[DATASET RECORDS Boundary: Start]

(* ===== verification/GeminiEncode.v ===== *)
(** * GeminiEncode: writing a request of the Gemini dialect

    [encode] of [W/map/gemini.rs]: items become parts of contents whose roles
    are [user] and [model], adjacent parts of one role share a content; a
    result is written under the name of the latest call with its id; sampling
    goes to [generationConfig] and the fields beside it. *)
From stdpp Require Import pretty.
From S2P Require Import Prelude Text Json JsonCodec Floats Ir ProfileTypes StreamCore Usage Shapes Chat MapCore Gemini.
From S2P Require Import Loss RequestCore Schema Tools GeminiSchema.

(** ** Parts *)
Definition text_json (text : string) : json := jobj [("text", JStr text)].
Definition inline_json (mime data : string) : json :=
  jobj [("inlineData", jobj [("mimeType", JStr mime); ("data", JStr data)])].

Definition left_out (path detail : string) : noted (option json) := let! _ := note path Drop detail in quiet None.

Definition encode_document (source : IrDocumentSource) (media_type : string) : json :=
  match source with
  | SrcText data => text_json data
  | SrcBase64 data => inline_json media_type data
  | SrcUrl uri | SrcFileId uri | SrcS3 uri _ =>
      jobj [("fileData", put "mimeType" (if is_empty media_type then None else Some (JStr media_type))
                           (jobj [("fileUri", JStr uri)]))]
  end.

Definition encode_document_part (source : IrDocumentSource) (media_type : string) : noted (option json) :=
  match source with
  | SrcText data =>
      let! _ := note "part.document" Degrade "plain text document becomes text" in quiet (Some (text_json data))
  | SrcBase64 data =>
      if blank data then left_out "part.document" "document data is empty" else quiet (Some (encode_document source media_type))
  | SrcFileId id =>
      if blank id then left_out "part.document" "file id is empty" else quiet (Some (encode_document source media_type))
  | SrcS3 _ _ => left_out "part.document" "S3 document has no Gemini slot"
  | SrcUrl _ => quiet (Some (encode_document source media_type))
  end.

(** Inline bytes of this kind of media that are empty. *)
Definition empty_inline (kind : string) (raw : json) : bool :=
  is_some_and (pointer_str raw [Key "inlineData"; Key "mimeType"]) (fun mime => starts_with kind (to_ascii_lowercase mime))
  && is_some_and (pointer_str raw [Key "inlineData"; Key "data"]) blank.

Definition gemini_raw_keys : list string :=
  ["fileData"; "fileUri"; "inlineData"; "executableCode"; "codeExecutionResult"; "toolCall"; "toolResponse";
   "audioTranscription"; "speechMetadata"; "partMetadata"; "thoughtSignature"].

Definition encode_raw_part (raw : json) : noted (option json) :=
  if empty_inline "audio/" raw then left_out "part.audio" "audio data is empty"
  else if empty_inline "image/" raw then left_out "part.image" "image data is empty"
  else if existsb (fun key => is_some (get raw key)) gemini_raw_keys then quiet (Some raw)
  else left_out "part.raw" "raw part has no generateContent slot".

[DATASET RECORDS Boundary: End]

WHAT TO DO
Retype only the stretch of lines above starting at the one with "goes to [generationConfig]" and stopping at the one with "Some (JStr media_type))", exactly as written, with both kept.

TASK OUTPUT
    goes to [generationConfig] and the fields beside it. *)
From stdpp Require Import pretty.
From S2P Require Import Prelude Text Json JsonCodec Floats Ir ProfileTypes StreamCore Usage Shapes Chat MapCore Gemini.
From S2P Require Import Loss RequestCore Schema Tools GeminiSchema.

(** ** Parts *)
Definition text_json (text : string) : json := jobj [("text", JStr text)].
Definition inline_json (mime data : string) : json :=
  jobj [("inlineData", jobj [("mimeType", JStr mime); ("data", JStr data)])].

Definition left_out (path detail : string) : noted (option json) := let! _ := note path Drop detail in quiet None.

Definition encode_document (source : IrDocumentSource) (media_type : string) : json :=
  match source with
  | SrcText data => text_json data
  | SrcBase64 data => inline_json media_type data
  | SrcUrl uri | SrcFileId uri | SrcS3 uri _ =>
      jobj [("fileData", put "mimeType" (if is_empty media_type then None else Some (JStr media_type))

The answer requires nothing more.